While volume alone didn’t make much difference to mortality or readmission rates, hospitals seeing fewer heart failure patients were “significantly” less likely to follow American Heart Association treatment guidelines, the researchers found.
“There’s a very small, incremental relationship between how many patients a hospital sees with heart failure and the actual patient outcome once you adjust for adherence to the guidelines,” said lead author Dr. Dharam Kumbhani, an interventional cardiologist at UT Southwestern Medical Center. “But we found that lower-volume hospitals have worse adherence to important heart failure processes than higher-volume hospitals.”
Heart failure, which the American Heart Association says affects 6.5 million Americans, results when damage to the heart leaves it unable to pump enough blood to support the body. Without a heart transplant, it can be fatal.
Medications, such as beta blockers, and medical devices, such as defibrillators, are commonly used to help such patients. But researchers found that hospitals treating fewer patients were less likely to:
?prescribe beta blockers or ACE inhibitors—medications commonly used for heart failure patients
?run tests to check how well the heart’s left ventricle was pumping blood
?install a defibrillator or cardiac resynchronization therapy (CRT) pacemaker.
The study, which appears in American Heart Association journal Circulation, was based on records for more than 125,000 heart failure patients at 342 US hospitals, admitted between 2005 and 2014. The study involved collaborations between scientists at UT Southwestern, which is recognizing its 75th anniversary this year, UCLA, Stanford University School of Medicine, Duke University Medical Center, Northwestern University Feinberg School of Medicine, Brigham and Women’s Hospital, and Harvard Medical School.
Rather than directing patients to larger institutions, which can involve travel barriers and added costs, a better solution would be to find ways to give more hospitals easy access to treatment guidelines, said Dr. Kumbhani, assistant professor of internal medicine, and an epidemiologist.
Technology may help.

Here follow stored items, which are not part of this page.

Definition crddoc_spec_nodeTaints : list string := [
  "#### nodeTaints";
  "";
  "(optional, array of NodeTaint, default: `[]`) User-defined taints applied to the";
  "Kubernetes Node once it is Ready. The controller owns and reconciles only the";
  "taints it applied (tracked in `status.appliedNodeTaints` plus the";
  "`5spot.finos.org/applied-taints` annotation on the Node). Admin-added taints on";
  "the same Node are left untouched. Taint identity is the tuple `(key, effect)`;";
  "`value` is mutable.";
  "";
  "Each `NodeTaint` has the following fields:";
  "";
  "- **key** (required, string): RFC-1123 qualified name. Max 253 chars total;";
  "  name-part ≤ 63. Reserved prefixes rejected at admission: `5spot.finos.org/`,";
  "  `kubernetes.io/`, `node.kubernetes.io/`, `node-role.kubernetes.io/`.";
  "- **value** (optional, string): Optional value, ≤ 63 chars. Mutable — changing";
  "  the value on an existing taint triggers an update, not an add/remove.";
  "- **effect** (required, enum): One of `NoSchedule`, `PreferNoSchedule`, `NoExecute`.";
  "";
  "Duplicate `(key, effect)` pairs are rejected at admission. Admin-added taints";
  "colliding on `(key, effect)` are surfaced as a `TaintOwnershipConflict` condition";
  "rather than overwritten.";
  ""].

Definition crddoc_spec_kata : list string := [
  "#### kata";
  "";
  "(optional, KataConfig) Reference to a `Secret` or `ConfigMap` **on the workload";
  "cluster** holding a Kata containerd drop-in to deliver to the node(s) this resource";
  "owns. When set, the controller resolves the object on the workload cluster (via the";
  "`kubeconfig-<clusterName>` Secret) in `kata.namespace` (default `5spot-system`). If";
  "present, it stamps the `5spot.finos.org/kata-config=enabled` opt-in label plus a";
  "reference annotation on the Node; the `5spot-kata-config-agent` DaemonSet reads the";
  "object from the workload API, writes the drop-in to the fixed host path";
  "`/etc/k0s/containerd.d/kata.toml` (not configurable — ADR 0005), and restarts";
  "`restartService` so containerd reloads it. If the object (or its namespace) is";
  "absent, the controller does NOT label the Node and reports a fail-fast status";
  "condition — 5-Spot never creates the object (it must pre-exist, Flux-delivered).";
  "This is config delivery, not a Kata install — `/opt/kata` binaries remain";
  "`kata-deploy`'s job. See ADR 0002 and ADR 0003.";
  "";
  "`KataConfig` has the following fields:";
  "";
  "- **kind** (required, enum): One of `ConfigMap`, `Secret` — the source kind.";
  "- **name** (required, string): Source object name on the workload cluster,";
  "  RFC-1123 DNS subdomain (≤ 253 chars).";
  "- **namespace** (optional, string, default: `5spot-system`): workload-cluster";
  "  namespace the agent reads the object from. Override for per-tenant placement.";
  "- **key** (optional, string, default: `kata-containers.toml`): `data` key whose";
  "  value is the drop-in content.";
  "- **restartService** (optional, string, default: `k0sworker.service`): systemd";
  "  unit restarted via `nsenter` so containerd reloads the drop-in. Override with";
  "  `k0scontroller.service` on single-node layouts.";
  ""].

For example, doctors treating patients at large metropolitan hospitals like UT Southwestern’s William P. Clements Jr. University Hospital have guidelines readily available on computer screens and even their smart phones that smaller hospitals sometimes cannot afford.
Moreover, these are incorporated into admission and treatment order sets, leveraging the power of electronic medical record systems.
Researchers concluded that hospital profiling should focus on heart care improvement programs, adherence to process metrics, and risk-standardized outcomes rather than on hospital volume itself.